Wednesday, February 21, 2018

UBS Pulls a Fast One on its Own Employees

Only a few months after withdrawing from the Protocol, UBS Financial Services is requiring brokers waiting for their 2017 bonuses to sign agreements that open them to lawsuits and arbitration complaints if they try to contact former clients within 12 months of leaving the U.S. broker-dealer unit of the Swiss bank.

UBS slipped the provision into the bonus agreement, without advising their brokers of this significant and dramatic change in the relationship. Many fear that the move is the start of an aggressive move to sue brokers who leave the firm, ultimately destroying careers and broker-customer relationships.
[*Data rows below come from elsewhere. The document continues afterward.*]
Lemma closed_then (y : ref) (onF onR : Arg Callback) (w : World) :
  (∀ z, z ∈ arg_targets onF ++ arg_targets onR → z ≤ length (heap w)) →
  closed w → closed (then_world y onF onR w).
Proof.
  intros Hargs Hc x Hx. rewrite length_heap_then in Hx.
  destruct (Hc x ltac:(lia)) as [Hl Ht].
  assert (HF : x ∉ listener_targets (fulfilled_entry (length (heap w)) onF)).
  { rewrite fulfilled_entry_targets. intros [->|H]%elem_of_cons; [lia|].
    assert (x ≤ length (heap w)); [|lia]. apply Hargs, elem_of_app. by left. }
  assert (HR : x ∉ listener_targets (rejected_entry (length (heap w)) onR)).
  { rewrite rejected_entry_targets. intros [->|H]%elem_of_cons; [lia|].
    assert (x ≤ length (heap w)); [|lia]. apply Hargs, elem_of_app. by right. }
  split.
  - intros z l. rewrite fulfilled_of_then, rejected_of_then.
    destruct (bool_decide (z = y) && _) eqn:E; [|apply Hl].
    apply andb_prop in E as [E _]. apply bool_decide_eq_true in E. subst z.
    destruct (is_pending (state_of y w)); [|by intros [?%elem_of_nil|?%elem_of_nil]].
    intros [[H|H%list_elem_of_singleton]%elem_of_app
           |[H|H%list_elem_of_singleton]%elem_of_app];
      [apply (Hl y); auto|by subst|apply (Hl y); auto|by subst].
  - intros t. rewrite microtasks_then_any, elem_of_app. intros [H|H]; [by apply Ht|].
    destruct (state_of y w) as [|v|r]; [by apply elem_of_nil in H| |];
      apply elem_of_map in H as (l & -> & [Hin|Hin%list_elem_of_singleton]%elem_of_app);
      simpl; try (by subst); apply (Hl y); auto.
Qed.

Lemma closed_steps T S w w' :
  steps T S w w' → (∀ x, T x → x ≤ length (heap w)) → closed w → closed w'.
Proof.
  induction 1 as [w|p s w w' Hp HS Hs Hpend _ IH|y onF onR w w' Hargs _ IH
                  |w w' _ IH|w w' _ IH|c w w' _ IH]; intros HT Hc; auto.
  - apply IH; [|by apply closed_settle].
    intros x Hx. rewrite length_heap_settle. by apply HT.
  - apply IH; [|apply closed_then; [|done]].
    + intros x Hx. rewrite length_heap_then. specialize (HT x Hx). lia.
    + intros z Hz. by apply HT, Hargs.
  - apply IH; [|by apply untargeted_alloc_closed].
    intros x Hx. simpl. rewrite length_app. specialize (HT x Hx). lia.
Qed.

Lemma closed_perform (op : Operation) (w : World) :
  op_in_range op w → closed w → closed (world_after (perform op) w).
Proof.
  intros Hop Hc. destruct (perform_runs_targets op w) as (r & w' & E & Hs).
  unfold world_after. rewrite E. simpl.
  eapply closed_steps; [exact Hs| |].
  - destruct op; simpl in *; try (intros x <-; lia); try done.
    destruct (microtasks w) as [|t rest] eqn:Eq; [done|]. simpl.
    intros x Hx. destruct (decide (x ≤ length (heap w))) as [|Hn]; [done|].
    destruct (Hc x ltac:(lia)) as [_ Ht]. destruct (Ht t); [|done].
    rewrite Eq. apply elem_of_cons. by left.
  - destruct op; try done. simpl. intros x Hx. destruct (Hc x Hx) as [Hl Ht].
    split; [done|]. intros t Hin. apply Ht.
    simpl in Hin. destruct (microtasks w); [done|]. apply elem_of_cons. by right.
Qed.

Lemma closed_assign (id : nat) (member : ThenProp) (w : World) :
  closed w → closed (assign_world id member w).
Proof.
  intros Hc x Hx. rewrite length_heap_assign in Hx. by apply untargeted_assign, Hc.
Qed.

(** The hypotheses on listeners and queue of the theorems on propagation
    and adoption hold in every world that calling code can reach from the
    empty one, by calls and by assignments; the condition on the value of
    the source is not of this kind, since an assignment can break it. *)
Lemma reachable_invariants (w : World) :
  reachable w → queue_inv w ∧ untargeted (length (heap w)) w.
Proof.
  intros H.
  enough (queue_inv w ∧ closed w) as (? & Hc).
  { split; [done|]. by apply Hc. }
  induction H as [|op w _ (Hq & Hc) Hop|id member w _ (Hq & Hc)].
  - split; [apply queue_inv_empty|].
    intros x _. split; [intros [|y] l [H|H]|intros t H]; by apply elem_of_nil in H.
  - split; [|by apply closed_perform].
    destruct (perform_runs op w) as (r & w' & E & Hs).
    unfold world_after. rewrite E. simpl.
    eapply steps_queue_inv; [exact Hs|]. by apply queue_inv_before.
  - split; [by apply queue_inv_assign|by apply closed_assign].
Qed.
The withdrawal from the Protocol was the start. Advisors need to review their agreements with UBS to see if there is a non-solicit agreement in the bonus and related agreements that were signed when you joined the firm. Such provisions were in the agreements as presented to a new hire, even when the Protocol was in place. Far too often during the negotiations for the transition, UBS took the position that the Protocol trumped the non-solicit. We always had the language removed, regardless of the Protocol. Now that language is important, as we return to the pre-Protocol days of temporary restraining orders, legal fees, and unwarranted down time.

I have been representing brokers in transition for decades, and have seen it all, but this last move by UBS is beyond the pale.

UPDATE: UBS claims that the failure to advise brokers of the language was an oversight, and there are now reports that the language is being modified, or removed. Get it in writing, and if you signed that bonus agreement, retract it!